Now, you do sound like you have anger management issues and you need to work on that permanently. You also need to see an Individual counselor. It sounds like your jealousy stems from his "harem." That may be the root of your issues. it sounds like he has too many girl "friends" and he acts inappropriately with them. Instead of dealing with that specific problem, you rage at him and the kids. In this way, you avoid the real problems of your marriage.


Anger management issues or not he should have talked to you or gone to a counselor. Talking to another opposite sex friend can lead to trouble. I have female friends and NONE of them know about my wife's EA. That can open doors and avenues that should not be approached by someone of the opposite sex. Unless, of course, they are a counselor or someone in a similar position.


Also, quit taking this out on your child it will lead to resentment and hate. Walk out of the room, take a walk, go get a drink of water, but make sure you think carefully before you speak. 



> Do you think I am making a grave mistake?


 Not if you are doing it for the right reason. If you are doing this because of his inappropriate actions it isn't a mistake. 

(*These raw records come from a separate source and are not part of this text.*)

(** C4, as stated, fails. The three weights 0.9391491627785106,
    0.02319659701570738 and 0.03765424020578205 are not negative and their
    exact sum is 1; with every sub-score at 100 the code returns
    100.00000000000001, that is 100 + 2^-46. *)
Lemma weighted_score_exceeds_100_by_rounding :
  each weight unevenWeights /\
  sumOfWeights unevenWeights == 1 /\
  each percentage fullScores /\
  value (calculateWeightedScore unevenWeights fullScores) == 100 + 2 ^ (-46) /\
  100 < value (calculateWeightedScore unevenWeights fullScores).
Proof.
  split; [repeat split; vm_compute; reflexivity |].
  split; [vm_compute; reflexivity |].
  split; [repeat split; vm_compute; (reflexivity || discriminate) |].
  split; vm_compute; reflexivity.
Qed.

(** Nothing in the code rejects a negative weight: weights 2, -1, 0, 0, 0
    sum to 1 and give 200 for the sub-scores 100, 0, 0, 0, 0. *)
Example negative_weight_escapes :
  sumOfWeights skewedWeights == 1 /\
  each percentage lopsidedScores /\
  value (calculateWeightedScore skewedWeights lopsidedScores) == 200.
Proof.
  split; [vm_compute; reflexivity |].
  split; [repeat split; vm_compute; (reflexivity || discriminate) |].
  vm_compute. reflexivity.
Qed.
Definition console_error (msg : string) (detail : list (string * value)) : M unit :=
  fun c => (Normal tt, (c ++ [{| log_message := msg; log_detail := detail |}])%list).

Notation "x <- m ;; k" := (bind m (fun x => k))
  (at level 61, m at next level, right associativity).

(** [Array.prototype.map]: the callback sees each element and its index, in
    order; a throw in the callback ends the traversal. *)
Fixpoint map_from {B} (f : value -> nat -> M B) (elems : list value) (index : nat)
  : M (list B) :=
  match elems with
  | [] => ret []
  | e :: rest =>
      b <- f e index ;;
      bs <- map_from f rest (S index) ;;
      ret (b :: bs)
  end.

Definition array_map {B} (arr : value) (f : value -> nat -> M B) : M (list B) :=
  match arr with
  | Arr elems => map_from f elems 0
  | Undefined | Null => lift (Throw (TypeError "Cannot read properties of undefined"))
  | _ => lift (Throw (TypeError "map is not a function"))
  end.

(* ================================================================= *)
(** ** Dates

    A [Date] object is its time value: milliseconds since the epoch, or
    [None] for the invalid date (time value NaN).  The calendar arithmetic is
    that of the language definition (Day, YearFromTime, MonthFromTime, ...). *)

Definition date := option Z.

Definition msPerMinute : Z := 60000.
Definition msPerHour : Z := 3600000.
Definition msPerDay : Z := 86400000.
Definition maxTime : Z := 8640000000000000.

(** TimeClip on an integral time. *)
Definition TimeClip (t : Z) : date :=
  if Z.abs t <=? maxTime then Some t else None.

Definition Day (t : Z) : Z := t / msPerDay.

Definition isLeapYear (y : Z) : bool :=
  if negb (y mod 4 =? 0) then false
  else if negb (y mod 100 =? 0) then true
  else (y mod 400 =? 0).

Definition DaysInYear (y : Z) : Z :=
  if isLeapYear y then 366 else 365.

Definition DayFromYear (y : Z) : Z :=
  365 * (y - 1970) + (y - 1969) / 4 - (y - 1901) / 100 + (y - 1601) / 400.

(** The year [y] with [DayFromYear y <= Day t < DayFromYear (y + 1)]: a
    first guess from the mean year length, off by at most one. *)
Definition YearFromDay (d : Z) : Z :=
  let guess := 1970 + (400 * d) / 146097 in
  if d <? DayFromYear guess then guess - 1
  else if DayFromYear (guess + 1) <=? d then guess + 1
  else guess.

Definition YearFromTime (t : Z) : Z := YearFromDay (Day t).

Definition InLeapYear (t : Z) : Z :=
  if isLeapYear (YearFromTime t) then 1 else 0.

Definition DayWithinYear (t : Z) : Z :=
  Day t - DayFromYear (YearFromTime t).

Definition MonthFromTime (t : Z) : Z :=
  let d := DayWithinYear t in
  let leap := InLeapYear t in
  if d <? 31 then 0
  else if d <? 59 + leap then 1
  else if d <? 90 + leap then 2
  else if d <? 120 + leap then 3
  else if d <? 151 + leap then 4
  else if d <? 181 + leap then 5
  else if d <? 212 + leap then 6
  else if d <? 243 + leap then 7
  else if d <? 273 + leap then 8
  else if d <? 304 + leap then 9
  else if d <? 334 + leap then 10
  else 11.

Definition DateFromTime (t : Z) : Z :=
  let d := DayWithinYear t in
  let leap := InLeapYear t in
  match MonthFromTime t with
  | 0 => d + 1
  | 1 => d - 30
  | 2 => d - 58 - leap
  | 3 => d - 89 - leap
  | 4 => d - 119 - leap
  | 5 => d - 150 - leap
  | 6 => d - 180 - leap
  | 7 => d - 211 - leap
  | 8 => d - 242 - leap
  | 9 => d - 272 - leap
  | 10 => d - 303 - leap
  | _ => d - 333 - leap
  end.

Definition HourFromTime (t : Z) : Z := (t / msPerHour) mod 24.
Definition MinFromTime (t : Z) : Z := (t / msPerMinute) mod 60.

Section WithHost.

Variable host : Host.

Definition LocalTime (t : Z) : Z := t + LocalTZA host t.

(** The date a string denotes. *)
Definition parsedDate (s : string) : date :=
  match DateParse host s with
  | Some t => TimeClip t
  | None => None
  end.

(** [new Date(v)] for one argument: a string is parsed, any other primitive
    is converted to a number, an object first to its primitive, which for
    arrays and records is their string; that conversion can throw. *)
Definition NewDate (v : value) : completion date :=
  match v with
  | Undefined => Normal None
  | Null => Normal (TimeClip 0)
  | Bool b => Normal (TimeClip (if b then 1 else 0))
  | Num (Finite z) => Normal (TimeClip z)
  | Num _ => Normal None
  | Str s => Normal (parsedDate s)
  | Arr _ | Obj _ => andThen (ToString host v) (fun s => Normal (parsedDate s))
  end.

Definition local_field (f : Z -> Z) (d : date) : number :=
  match d with
  | Some t => Finite (f (LocalTime t))
  | None => NaN
  end.

Definition getMonth (d : date) : number := local_field MonthFromTime d.
Definition getDate (d : date) : number := local_field DateFromTime d.
Definition getHours (d : date) : number := local_field HourFromTime d.
Definition getMinutes (d : date) : number := local_field MinFromTime d.

(** [n + 1] on a number *)
Definition succ (n : number) : number :=
  match n with
  | Finite z => Finite (z + 1)
  | other => other
  end.

(* ================================================================= *)
(** ** The formatter *)

Definition formatTimestamp (isoString : value) : completion string :=
  if negb (ToBoolean isoString) then Normal "Invalid Timestamp"
  else
    andThen (NewDate isoString) (fun date =>
    let month := padStart (NumberToString host (succ (getMonth date))) 2 "0" in
    let day := padStart (NumberToString host (getDate date)) 2 "0" in
    let hours := padStart (NumberToString host (getHours date)) 2 "0" in
    let minutes := padStart (NumberToString host (getMinutes date)) 2 "0" in
    Normal (month ++ "-" ++ day ++ " " ++ hours ++ ":" ++ minutes)).

Definition formatTimestamps (timestamps : value) : completion (list string) :=
  match timestamps with
  | Arr elems => mapThrough (fun timestamp => formatTimestamp timestamp) elems
  | _ => Normal []
  end.

Record dataset := {
  label : value;
  data : value;
  borderColor : value;
  backgroundColor : value;
  fill : bool;
  tension : Q
}.

Record chartData := {
  labels : list string;
  datasets : list dataset
}.

Definition defaultColors : value :=
  Arr [ Obj [("borderColor", Str "rgb(255, 206, 86)");
             ("backgroundColor", Str "rgba(255, 206, 86, 0.2)")];
        Obj [("borderColor", Str "rgb(54, 162, 235)");
             ("backgroundColor", Str "rgba(54, 162, 235, 0.2)")];
        Obj [("borderColor", Str "rgb(255, 99, 132)");
             ("backgroundColor", Str "rgba(255, 99, 132, 0.2)")];
        Obj [("borderColor", Str "rgb(75, 192, 192)");
             ("backgroundColor", Str "rgba(75, 192, 192, 0.2)")] ].

(** [colors && colors[index]] *)
Definition colorAt (colors : value) (index : nat) : M value :=
  if ToBoolean colors then lift (Get colors (Index index)) else ret colors.

(** The color record built from a given color: its own properties, or the
    color itself as border and, with an alpha suffix, as background. *)
Definition givenColor (colors : value) (index : nat) : M value :=
  border <- (c <- lift (Get colors (Index index)) ;;
             b <- lift (Get c (Name "borderColor")) ;;
             if ToBoolean b then ret b else lift (Get colors (Index index))) ;;
  background <- (c <- lift (Get colors (Index index)) ;;
                 g <- lift (Get c (Name "backgroundColor")) ;;
                 if ToBoolean g then ret g
                 else (c' <- lift (Get colors (Index index)) ;;
                       text <- lift (ToString host c') ;;
                       ret (Str (text ++ "4D")))) ;;
  ret (Obj [("borderColor", border); ("backgroundColor", background)]).

(** [defaultColors[index % defaultColors.length]] *)
Definition fallbackColor (index : nat) : M value :=
  len <- lift (Get defaultColors (Name "length")) ;;
  match len with
  | Num n =>
      lift (Get defaultColors (to_key host (js_rem (Finite (Z.of_nat index)) n)))
  | _ => ret Undefined
  end.

(** The [color] constant of the [map] callback. *)
Definition datasetColor (colors : value) (index : nat) : M value :=
  provided <- colorAt colors index ;;
  if ToBoolean provided then givenColor colors index else fallbackColor index.

Definition makeDataset (colors dataArray : value) (type : value) (index : nat)
  : M dataset :=
  color <- datasetColor colors index ;;
  series <- lift (Get dataArray (Index index)) ;;
  series' <- (if isArray series then lift (Get dataArray (Index index)) else ret (Arr [])) ;;
  border <- lift (Get color (Name "borderColor")) ;;
  background <- lift (Get color (Name "backgroundColor")) ;;
  ret {| label := type;
         data := series';
         borderColor := border;
         backgroundColor := background;
         fill := false;
         tension := 0.4%Q |}.

Definition formatData (types timestamps dataArray colors : value) : M chartData :=
  if negb (isArray types) || negb (isArray timestamps) || negb (isArray dataArray)
  then
    _ <- console_error
           "Invalid input: types, timestamps, and dataArray must be arrays"
           [("types", types); ("timestamps", timestamps); ("dataArray", dataArray)] ;;
    ret {| labels := []; datasets := [] |}
  else
    datasets <- array_map types (makeDataset colors dataArray) ;;
    labels <- lift (formatTimestamps timestamps) ;;
    ret {| labels := labels; datasets := datasets |}.

End WithHost.

(* ================================================================= *)
(** ** A reference host

    An engine that reads exactly the UTC date-time form
    [YYYY-MM-DDTHH:mm:ssZ], on a machine whose local zone is UTC.  It serves
    to run the formatter on concrete timestamps; no run below prints a
    number of magnitude 10^21 or more, and this host prints them as plain
    numerals. *)

Definition digit (c : ascii) : option Z :=
  let n := Z.of_nat (nat_of_ascii c) in
  if (48 <=? n) && (n <=? 57) then Some (n - 48) else None.

Fixpoint numeral (cs : list ascii) (acc : Z) : option Z :=
  match cs with
  | [] => Some acc
  | c :: rest =>
      match digit c with
      | Some d => numeral rest (10 * acc + d)
      | None => None
      end
  end.

Definition daysBeforeMonth (leap : bool) (m : Z) : Z :=
  let l := if leap then 1 else 0 in
  match m with
  | 1 => 0
  | 2 => 31
  | 3 => 59 + l
  | 4 => 90 + l
  | 5 => 120 + l
  | 6 => 151 + l
  | 7 => 181 + l
  | 8 => 212 + l
  | 9 => 243 + l
  | 10 => 273 + l
  | 11 => 304 + l
  | _ => 334 + l
  end.

Definition utcTime (y mo d h mi s : Z) : option Z :=
  let leap := isLeapYear y in
  let monthLength := daysBeforeMonth leap (mo + 1) - daysBeforeMonth leap mo in
  if (1 <=? mo) && (mo <=? 12) && (1 <=? d)
     && (d <=? (if mo =? 12 then 31 else monthLength))
     && (h <=? 23) && (mi <=? 59) && (s <=? 59)
  then Some ((DayFromYear y + daysBeforeMonth leap mo + d - 1) * msPerDay
             + h * msPerHour + mi * msPerMinute + s * 1000)
  else None.

Definition parseUtc (s : string) : option Z :=
  match list_ascii_of_string s with
  | [y1; y2; y3; y4; "-"; m1; m2; "-"; d1; d2; "T";
     h1; h2; ":"; n1; n2; ":"; s1; s2; "Z"]%char =>
      match numeral [y1; y2; y3; y4] 0, numeral [m1; m2] 0, numeral [d1; d2] 0,
            numeral [h1; h2] 0, numeral [n1; n2] 0, numeral [s1; s2] 0 with
      | Some y, Some mo, Some d, Some h, Some mi, Some sec => utcTime y mo d h mi sec
      | _, _, _, _, _, _ => None
      end
  | _ => None
  end.

Definition utcHost : Host :=
  {| DateParse := parseUtc; LocalTZA := fun _ => 0; ExponentForm := Z_to_string |}.

(* ================================================================= *)
(** ** The component

    One mounted [WeatherDataGraphs]: its props, the values of its [useState]
    hooks, the handlers a render creates (closed over that render's props and
    state) and what the render returns.  A handler is the sequence of calls
    it makes: hook setters and the host's [filterChange]. *)

Record props := {
  p_types : value;
  p_time : value;
  p_data : value;
  p_colors : value;
  p_timeline : value;
  p_startDate : value;
  p_endDate : value;
  p_leftLoad : value
}.

(** A date held in state: the host's prop as given, or a [Date] the
    component built. *)
Inductive dateSlot :=
| FromProps (v : value)
| DateObject (d : date).

Record state := {
  showStartDatePicker : bool;
  showEndDatePicker : bool;
  loading : bool;
  selectedFilter : string;
  selectedFilterButton : string;
  dataSize : nat;
  selectedStartDate : dateSlot;
  selectedEndDate : dateSlot
}.

Inductive effect :=
| setLoading (b : bool)
| setSelectedFilter (f : string)
| setSelectedFilterButton (k : string)
| setDataSize (n : nat)
| setSelectedStartDate (d : date)
| setSelectedEndDate (d : date)
| filterChange (granularity : string).

(** [props.startDate || today] *)
Definition initialDate (given : value) (today : Z) : dateSlot :=
  if ToBoolean given then FromProps given else DateObject (Some today).

Definition initialState (p : props) (today : Z) : state :=
  {| showStartDatePicker := false;
     showEndDatePicker := false;
     loading := false;
     selectedFilter := "Range";
     selectedFilterButton := "oneD";
     dataSize := 0;
     selectedStartDate := initialDate (p_startDate p) today;
     selectedEndDate := initialDate (p_endDate p) today |}.
(** X20. While the recorder runs (no stop requested, no new start), no
    audio is lost or reordered by the rotation: after any schedule of
    audio deliveries, rotation timers, stop events and finished encodings,
    the chunks sent so far followed by what is still held (blobs being
    encoded, queued stop events, the running recording) are the audio
    held before followed by the audio delivered, and every message sent
    meanwhile carries the tab of the recording. *)
Theorem X20_rotation_loses_no_audio (c : Offscreen.Context) (es : list Offscreen.Event) :
  Offscreen.isStopping (Offscreen.vars c) = false ->
  Offscreen.chunks (Offscreen.vars c) = [] ->
  Offscreen.is_recording c = true ->
  forallb is_rotation es = true ->
  recorded (Offscreen.handle_all c es) = recorded c +:+ delivered es
  /\ exists blobs,
       Offscreen.sent (Offscreen.handle_all c es)
       = Offscreen.sent c
           ++ map (Offscreen.chunk_message (Offscreen.targetTabId (Offscreen.vars c))) blobs.
Proof.
  revert c. induction es as [|e es IH]; intros c Hstop Hchunks Hrec Hes.
  - simpl. split; [by rewrite append_nil_r|]. exists []. by rewrite app_nil_r.
  - simpl in Hes. apply andb_true_iff in Hes as [He Hes].
    destruct (handle_rotation c e Hstop Hchunks Hrec He)
      as (Hstop' & Hchunks' & Hrec' & Htab & Haudio & blobs & Hsent).
    destruct (IH (Offscreen.handle c e) Hstop' Hchunks' Hrec' Hes)
      as (Haudio' & blobs' & Hsent').
    simpl. unfold Offscreen.handle_all in *. split.
    + rewrite Haudio', Haudio, append_assoc. f_equal.
      unfold delivered. simpl. by rewrite app_nil_r, joined_app.
    + exists (blobs ++ blobs'). by rewrite Hsent', Hsent, Htab, map_app, app_assoc.
Qed.

Lemma X20_rotation_witness :
  recorded
    (Offscreen.handle_all SampleAudio.rotating
       [Offscreen.Audio "-more"; Offscreen.TimerFires; Offscreen.RecorderStopped;
        Offscreen.EncodingDone])
  = recorded SampleAudio.rotating
      +:+ delivered [Offscreen.Audio "-more"; Offscreen.TimerFires;
                     Offscreen.RecorderStopped; Offscreen.EncodingDone]
  /\ exists blobs,
       Offscreen.sent
         (Offscreen.handle_all SampleAudio.rotating
            [Offscreen.Audio "-more"; Offscreen.TimerFires; Offscreen.RecorderStopped;
             Offscreen.EncodingDone])
       = Offscreen.sent SampleAudio.rotating
           ++ map (Offscreen.chunk_message
                     (Offscreen.targetTabId (Offscreen.vars SampleAudio.rotating))) blobs.
Proof.
  apply (X20_rotation_loses_no_audio SampleAudio.rotating
           [Offscreen.Audio "-more"; Offscreen.TimerFires; Offscreen.RecorderStopped;
            Offscreen.EncodingDone]); reflexivity.
Defined.

(** X21. A start that replaces a running recorder leaks its rotation
    interval: [timer] then refers to the new interval only, so after two
    starts that both reached [setInterval] with no stop in between, the
    next STOP_AUDIO clears one interval and the other stays live,
    whatever happens afterwards short of a new start. *)
Theorem X21_second_start_leaks_an_interval
    (c : Offscreen.Context) (mime1 mime2 : option string)
    (between after : list Offscreen.Event) :
  Js.truthy_str mime1 = true ->
  Js.truthy_str mime2 = true ->
  forallb (fun e => negb (sets_interval e) && negb (is_stop_audio e)) between = true ->
  forallb (fun e => negb (sets_interval e)) after = true ->
  let c' :=
    Offscreen.handle_all c
      ([Offscreen.StreamReady true mime1] ++ between
         ++ [Offscreen.StreamReady true mime2; Offscreen.StopAudioMsg] ++ after) in
  Offscreen.intervals c' = S (Offscreen.intervals c).
Proof.
  intros H1 H2 Hbetween Hafter c'. subst c'. rewrite !handle_all_app.
  change (Offscreen.handle_all c [Offscreen.StreamReady true mime1])
    with (Offscreen.on_stream true mime1 c).
  destruct (handle_all_interval_kept between (Offscreen.on_stream true mime1 c) Hbetween)
    as [Hi Ht].
  set (c1 := Offscreen.handle_all (Offscreen.on_stream true mime1 c) between) in *.
  change (Offscreen.handle_all c1 [Offscreen.StreamReady true mime2; Offscreen.StopAudioMsg])
    with (Offscreen.on_stop_audio (Offscreen.on_stream true mime2 c1)).
  unfold Offscreen.on_stream in Hi, Ht. rewrite H1 in Hi, Ht. simpl in Hi, Ht.
  rewrite handle_all_unreachable; [| |done].
  - unfold Offscreen.on_stop_audio, Offscreen.on_stream. rewrite H2. simpl.
    exact Hi.
  - unfold Offscreen.on_stop_audio, Offscreen.on_stream. rewrite H2. done.
Qed.

Lemma X21_second_start_witness :
  Offscreen.intervals
    (Offscreen.handle_all Offscreen.loaded
       ([Offscreen.StreamReady true (Some "audio/webm")]
          ++ [Offscreen.Audio "first"; Offscreen.TimerFires]
          ++ [Offscreen.StreamReady true (Some "audio/webm"); Offscreen.StopAudioMsg]
          ++ [Offscreen.RecorderStopped; Offscreen.StopAudioMsg; Offscreen.TimerFires]))
  = 1%nat.
Proof.
  apply (X21_second_start_leaks_an_interval Offscreen.loaded
           (Some "audio/webm") (Some "audio/webm")
           [Offscreen.Audio "first"; Offscreen.TimerFires]
           [Offscreen.RecorderStopped; Offscreen.StopAudioMsg; Offscreen.TimerFires]);
    reflexivity.
Defined.

(** X22. STOP_AUDIO is idempotent: a second stop request right after the
    first changes nothing; in particular it queues no further stop event
    and clears no further interval. *)
Theorem X22_stop_audio_twice_is_stop_audio (c : Offscreen.Context) :
  Offscreen.on_stop_audio (Offscreen.on_stop_audio c) = Offscreen.on_stop_audio c.
Proof.
  unfold Offscreen.on_stop_audio, Offscreen.is_recording. simpl.
  destruct (Offscreen.recorder (Offscreen.vars c)) as [[|]|]; simpl; done.
Qed.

If it is pure anger and rage then it might be a grave mistake. I am not saying you can't be angry, but you need to make sure it isn't a knee jerk reaction because of your anger management issues. You need to sit down and really evaluate your position.



> H has been telling me all weekend that he will do what ever it is I require, even moving out if necessary. Feeling insecure about my decision :-(


As they say, "the proof is in the pudding." He can't be trusted around women. He needs to end all female friendships, tell you about ALL inappropriate relationships, give you all passwords to everything and learn the difference between controlling and trust.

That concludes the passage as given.